Decreto semplificazioni – Informativa sulle provvidenze pubbliche

Con il comma 6-bis dell’articolo 3 del DL 73/2022 viene integrata la disciplina relativa agli obblighi di informativa sulle erogazioni pubbliche di cui all’art. 1 comma 125 e successivi della legge n. 124/2017.

Con tale integrazione si dispone che, “fermo restando il termine del 30 giugno di ogni anno, previsto ai fini dell’adempimento degli obblighi pubblicitari di cui all’articolo 1, commi 125 e 125-bis, della legge 4 agosto 2017, n.124, per gli enti che provvedono nell’ambito della nota integrativa del bilancio d’esercizio o di quello consolidato, il termine entro il quale provvedere all’adempimento è quello previsto per l’approvazione del bilancio dell’anno successivo”.

La disposizione prevede quindi la possibilità di assolvere tale adempimento nella Nota integrativa al bilancio d’esercizio o di quello consolidato in luogo della pubblicazione nei propri siti internet o analoghi portali digitali.

In tal caso l’adempimento va assolto nel termine previsto per la redazione del bilancio anziché entro il 30 giugno dell’anno successivo all’erogazione del beneficio.

La disposizione sembrerebbe, quindi, applicabile anche ai soggetti che redigono il bilancio in forma abbreviata, essendo obbligati a redigere la nota integrativa.

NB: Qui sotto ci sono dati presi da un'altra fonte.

(** The [if]/[elif] chain on [parts[0]]. Operands are evaluated in
    Python's order: the right-hand side of an assignment before the
    subscript of its target, the old value of an augmented assignment
    before its right-hand side. *)
Definition dispatch (parts : list string) (s : state) : res flow :=
  opcode ← part parts 0;
  if String.eqb opcode "LOADA" then
    tok ← part parts 2;
    i ← py_int tok;
    v ← py_getitem (memory s) i;
    r ← part parts 1;
    Val (Fall (setreg r v s))
  else if String.eqb opcode "LOAD" then
    a ← getreg "A" s;
    v ← py_getitem (memory s) a;
    r ← part parts 1;
    Val (Fall (setreg r v s))
  else if String.eqb opcode "LOADI" then
    tok ← part parts 2;
    value ← py_int tok;
    if overflows value then Val (Return (fault s))
    else
      r ← part parts 1;
      Val (Fall (setreg r value s))
  else if String.eqb opcode "STOREA" then
    tok ← part parts 2;
    mem_address ← py_int tok;
    r ← part parts 1;
    v ← getreg r s;
    if overflows v then Val (Return (fault s))
    else
      m ← py_setitem (memory s) mem_address v;
      Val (Fall (setmem m s))
  else if String.eqb opcode "STORE" then
    mem_address ← getreg "A" s;
    r ← part parts 1;
    v ← getreg r s;
    if overflows v then Val (Return (fault s))
    else
      m ← py_setitem (memory s) mem_address v;
      Val (Fall (setmem m s))
  else if String.eqb opcode "MOVE" then
    r2 ← part parts 2;
    v ← getreg r2 s;
    r1 ← part parts 1;
    Val (Fall (setreg r1 v s))
  else if String.eqb opcode "ADDI" then
    tok ← part parts 2;
    value ← py_int tok;
    if overflows value then Val (Return (fault s))
    else
      r ← part parts 1;
      s1 ← addreg r value s;
      Val (Fall s1)
  else if String.eqb opcode "ADD" then arith Z.add parts s
  else if String.eqb opcode "SUB" then arith Z.sub parts s
  else if String.eqb opcode "MUL" then arith Z.mul parts s
  else if String.eqb opcode "DIV" then
    r2 ← part parts 2;
    b ← getreg r2 s;
    if b =? 0 then Val (Fall (fault s))
    else
      r1 ← part parts 1;
      a ← getreg r1 s;
      let s1 := setreg r1 (a / b) s in
      v ← getreg r1 s1;
      if overflows v then Val (Return (fault s1)) else Val (Fall s1)
  else if String.eqb opcode "J" then
    p ← getreg "P" s;
    tok ← part parts 1;
    offset ← py_int tok;
    Val (Fall (setreg "P" (p + offset) s))
  else if String.eqb opcode "JR" then
    p ← getreg "P" s;
    r ← part parts 1;
    v ← getreg r s;
    Val (Fall (setreg "P" (p + v) s))
  else if String.eqb opcode "JZ" then
    r ← part parts 1;
    v ← getreg r s;
    if v =? 0 then
      p ← getreg "P" s;
      tok ← part parts 2;
      offset ← py_int tok;
      Val (Fall (setreg "P" (p + offset) s))
    else Val (Fall s)
  else if String.eqb opcode "JLT" then
    r1 ← part parts 1;
    a ← getreg r1 s;
    r2 ← part parts 2;
    b ← getreg r2 s;
    if a <? b then
      p ← getreg "P" s;
      tok ← part parts 3;
      offset ← py_int tok;
      Val (Fall (setreg "P" (p + offset) s))
    else Val (Fall s)
  else if String.eqb opcode "HALT" then
    Val (Return (print halt_message (set_error s)))
  else if String.eqb opcode "PRINT" then
    r ← part parts 1;
    v ← getreg r s;
    Val (Fall (print (Number v) s))
  else Val (Fall s).

(** The two statements after the chain:
    [self.short_term["P"] += 1; self.short_term["X"] += 1]. *)
Definition advance (s : state) : res state :=
  s1 ← addreg "P" 1 s; addreg "X" 1 s1.

(** [parse_command] once [command.split()] has produced [parts]. *)
Definition run_parts (parts : list string) (s : state) : res state :=
  f ← dispatch parts s;
  match f with
  | Return s' => Val s'
  | Fall s' => advance s'
  end.

Definition parse_command (command : string) (s : state) : res state :=
  run_parts (split command) s.

(** ** [execute] *)

(** One pass through the [while] loop: [Continue] with the next state, or
    [Break] when the loop is left (condition false, or [break]). *)
Inductive loop : Type :=
| Continue (s : state)
| Break (s : state).

Definition execute_body (s : state) : res loop :=
  p ← getreg "P" s;
  if (p <? Z.of_nat (length (commands s))) && negb (error s) then
    command ← py_getitem (commands s) p;
    if (p <? 0) || (p >=? 10000) then Val (Break (fault s))
    else
      x ← getreg "X" s;
      if x >? 10 ^ 6 then Val (Break (fault s))
      else
        s' ← parse_command command s;
        Val (Continue s')
  else Val (Break s).

(** The loop, run for at most [fuel] passes. [None]: still running when
    the fuel is spent; [Some (Val s)]: the loop ended in [s];
    [Some (Exc e)]: an uncaught exception ended the interpreter. *)
Fixpoint execute (fuel : nat) (s : state) : option (res state) :=
  match fuel with
  | O => None
  | S fuel' =>
      match execute_body s with
      | Exc e => Some (Exc e)
      | Val (Break s') => Some (Val s')
      | Val (Continue s') => execute fuel' s'
      end
  end.

(** The script at the end of the module: a fresh machine, the commands
    read from the user, [execute]. *)
Definition run (fuel : nat) (lines : list string) : option (res state) :=
  execute fuel (load_commands_from_user lines init).

(** ** Observations on a finished run *)

(** Value of register [r] where the run ended. *)
Definition final_reg (r : string) (o : option (res state)) : option Z :=
  match o with
  | Some (Val s) => short_term s !! r
  | _ => None
  end.

(** Content of memory cell [k] where the run ended. *)
Definition final_cell (k : nat) (o : option (res state)) : option Z :=
  match o with
  | Some (Val s) => memory s !! k
  | _ => None
  end.

(** Output and error flag where the run ended. *)
Definition final_output (o : option (res state))
  : option (list line * bool) :=
  match o with
  | Some (Val s) => Some (stdout s, error s)
  | _ => None
  end.

(** The exception that ended the run, if one did. *)
Definition final_exn (o : option (res state)) : option exn :=
  match o with
  | Some (Exc e) => Some e
  | _ => None
  end.

(** ** Auxiliary definitions for the statements *)

(** The state a branch of the chain hands on. *)
Definition flow_state (f : flow) : state :=
  match f with
  | Fall s => s
  | Return s => s
  end.

(** The key written by a plain assignment [self.short_term[parts[1]] = ...]:
    only LOADA, LOAD, LOADI and MOVE have one. Every other register write
    is an augmented assignment, which reads the key first. *)
Definition assigned_name (parts : list string) : gset string :=
  match parts !! 0%nat, parts !! 1%nat with
  | Some opcode, Some r =>
      if String.eqb opcode "LOADA" || String.eqb opcode "LOAD"
         || String.eqb opcode "LOADI" || String.eqb opcode "MOVE"
      then {[r]} else ∅
  | _, _ => ∅
  end.

(** The state a pass through the loop hands on. *)
Definition loop_state (l : loop) : state :=
  match l with
  | Continue s => s
  | Break s => s
  end.

(** A program in which every plain register assignment names one of the
    six registers. *)
Definition well_named (lines : list string) : Prop :=
  ∀ c, c ∈ lines → assigned_name (split c) ⊆ register_names.



(** [passes n s]: the state after [n] complete passes through the loop,
    each of which dispatched one instruction; [None] if the loop ended
    before. *)
Fixpoint passes (n : nat) (s : state) : option state :=
  match n with
  | O => Some s
  | S n' =>
      match execute_body s with
      | Val (Continue s') => passes n' s'
      | _ => None
      end
  end.

(** The states of a program that starts with [J -1], while it loops: P
    stays at 0, X counts the passes. *)
Definition spinning (rest : list string) (x : Z) (s : state) : Prop :=
  commands s = "J -1" :: rest
  ∧ error s = false
  ∧ stdout s = []
  ∧ getreg "P" s = Val 0
  ∧ getreg "X" s = Val x.

(** X is an ordinary key of the register dictionary: LOADI X 0 resets the
    step counter. *)
Definition reset_loop : list string := ["LOADI X 0"; "J -2"].

(** The two states the loop alternates between: about to run LOADI X 0
    (P = 0, X at most 2), and about to run J -2 (P = 1, X = 1). *)
Definition at_reset (s : state) : Prop :=
  commands s = reset_loop
  ∧ error s = false
  ∧ stdout s = []
  ∧ getreg "P" s = Val 0
  ∧ ∃ x, getreg "X" s = Val x ∧ x ≤ 2.

Definition at_jump (s : state) : Prop :=
  commands s = reset_loop
  ∧ error s = false
  ∧ stdout s = []
  ∧ getreg "P" s = Val 1
  ∧ getreg "X" s = Val 1.

(** ** Reading the program: [load_commands_from_user] on an input stream *)

(** [str.lstrip()] *)
Fixpoint lstrip (s : string) : string :=
  match s with
  | EmptyString => EmptyString
  | String c s' => if is_space c then lstrip s' else s
  end.

(** [str.rstrip()] *)
Fixpoint rstrip (s : string) : string :=
  match s with
  | EmptyString => EmptyString
  | String c s' =>
      match rstrip s' with
      | EmptyString => if is_space c then EmptyString else String c EmptyString
      | r => String c r
      end
  end.

(** [str.strip()] *)
Definition strip (s : string) : string := rstrip (lstrip s).

(** What the input loop ends with: the machine with its commands, or the
    [EOFError] that [input()] raises when the input has no more lines. *)
Inductive loaded : Type :=
| Loaded (s : state)
| EOFError.

(** The loop of [load_commands_from_user] over the lines [input()] will
    return: each line is stripped; the line END ends the loop, any other is
    appended to the commands. *)
Fixpoint load_commands_from_input (input : list string) (s : state)
  : loaded :=
  match input with
  | [] => EOFError
  | l :: input' =>
      let command := strip l in
      if String.eqb command "END" then Loaded s
      else load_commands_from_input input'
             (load_commands_from_user [command] s)
  end.

(** A string of white space only (the empty string included). *)
Fixpoint all_space (s : string) : bool :=
  match s with
  | EmptyString => true
  | String c s' => is_space c && all_space s'
  end.

(** ** Further definitions for the statements *)

(** The opcodes the [if]/[elif] chain tests for. *)
Definition known_opcode (opcode : string) : bool :=
  String.eqb opcode "LOADA" || String.eqb opcode "LOAD"
  || String.eqb opcode "LOADI" || String.eqb opcode "STOREA"
  || String.eqb opcode "STORE" || String.eqb opcode "MOVE"
  || String.eqb opcode "ADDI" || String.eqb opcode "ADD"
  || String.eqb opcode "SUB" || String.eqb opcode "MUL"
  || String.eqb opcode "DIV" || String.eqb opcode "J"
  || String.eqb opcode "JR" || String.eqb opcode "JZ"
  || String.eqb opcode "JLT" || String.eqb opcode "HALT"
  || String.eqb opcode "PRINT".

(** Memory as [__init__] makes it and the checked stores keep it: 2048
    cells, each within the bound. *)
Definition memory_ok (s : state) : Prop :=
  length (memory s) = memory_size
  ∧ Forall (λ v, Z.abs v ≤ limit) (memory s).

Definition is_number (l : line) : Prop := ∃ z, l = Number z.

Definition is_message (l : line) : Prop :=
  l = diagnostic ∨ l = halt_message.

(** The shape of the output: printed numbers only while the error flag is
    clear; printed numbers followed by one message once it is set. *)
Definition output_ok (s : state) : Prop :=
  (error s = false ∧ Forall is_number (stdout s))
  ∨ (error s = true
     ∧ ∃ numbers message,
         stdout s = numbers ++ [message]
         ∧ Forall is_number numbers ∧ is_message message).

(** A program no line of which has X as its first operand. *)
Definition x_free (lines : list string) : Prop :=
  ∀ c, c ∈ lines → split c !! 1%nat ≠ Some "X".

(** ** Sample runs *)

Example print_after_loadi :
  final_output (run 3 ["LOADI A 5"; "PRINT A"]) = Some ([Number 5], false).
Proof. vm_compute. reflexivity. Qed.

Example div_by_zero_output :
  final_output (run 4 ["LOADI A 100"; "LOADI B 0"; "DIV A B"; "PRINT A"])
  = Some ([diagnostic], true).
Proof. vm_compute. reflexivity. Qed.

Example empty_program :
  final_output (run 1 []) = Some ([], false).
Proof. vm_compute. reflexivity. Qed.

(** ** Basic facts about registers and lists *)

Lemma getreg_lookup (r : string) (s : state) (v : Z) :
  getreg r s = Val v ↔ short_term s !! r = Some v.
Proof.
  unfold getreg. destruct (short_term s !! r); split; intros H;
    inversion H; reflexivity.
Qed.

Lemma getreg_setreg (r : string) (v : Z) (s : state) :
  getreg r (setreg r v s) = Val v.
Proof. apply getreg_lookup. simpl. apply lookup_insert_eq. Qed.

Lemma getreg_setreg_ne (r r' : string) (v : Z) (s : state) :
  r ≠ r' → getreg r' (setreg r v s) = getreg r' s.
Proof. intros Hne. unfold getreg. simpl. by rewrite lookup_insert_ne. Qed.

Lemma overflows_spec (v : Z) : overflows v = true ↔ limit < Z.abs v.
Proof. unfold overflows. rewrite Z.gtb_ltb. apply Z.ltb_lt. Qed.

Lemma overflows_false (v : Z) : overflows v = false ↔ Z.abs v ≤ limit.
Proof. unfold overflows. rewrite Z.gtb_ltb. apply Z.ltb_ge. Qed.

(** Floor division never grows the magnitude of the dividend. *)
Lemma abs_div_le (a b : Z) : b ≠ 0 → Z.abs (a / b) ≤ Z.abs a.
Proof.
  intros Hb.
  pose proof (Z.div_mod a b Hb) as Hdm.
  destruct (Z_lt_le_dec 0 b) as [Hpos | Hneg].
  - pose proof (Z.mod_pos_bound a b Hpos). nia.
  - assert (b < 0) as Hlt by lia.
    pose proof (Z.mod_neg_bound a b Hlt). nia.
Qed.

(** [Z.div] is the floor of the rational quotient. *)
Lemma div_Qfloor (a b : Z) :
  b ≠ 0 → Qfloor (inject_Z a / inject_Z b) = a / b.
Proof.
  intros Hb. destruct b as [| p | p]; [congruence | |].
  - unfold Qdiv, Qinv, Qmult, inject_Z, Qfloor. simpl.
    by rewrite Z.mul_1_r.
  - unfold Qdiv, Qinv, Qmult, inject_Z, Qfloor. simpl.
    rewrite <- (Z.div_opp_opp a (Z.neg p)) by lia.
    f_equal; lia.
Qed.

(** A list position read through a non-negative Python index. *)
Lemma py_getitem_nat {A : Type} (l : list A) (k : nat) (x : A) :
  l !! k = Some x → py_getitem l (Z.of_nat k) = Val x.
Proof.
  intros Hk. pose proof (lookup_lt_Some _ _ _ Hk) as Hlt.
  unfold py_getitem, py_pos.
  destruct (Z.of_nat k <? 0) eqn:Hneg; [apply Z.ltb_lt in Hneg; lia |].
  assert ((0 <=? Z.of_nat k) && (Z.of_nat k <? Z.of_nat (length l)) = true)
    as -> by (apply andb_true_iff; split;
              [apply Z.leb_le | apply Z.ltb_lt]; lia).
  by rewrite Nat2Z.id, Hk.
Qed.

Sembrerebbe, inoltre, che la disposizione sia applicabile anche alle microimprese, ove l’informativa sia inserita in calce allo stato patrimoniale, nell’apposito campo previsto dalla tassonomia XBRL.

Con riferimento alla decorrenza, in mancanza di una specifica disposizione, si ritiene opportuno applicare la novità alle erogazioni pubbliche percepite nel 2022 da rendicontare nel 2023.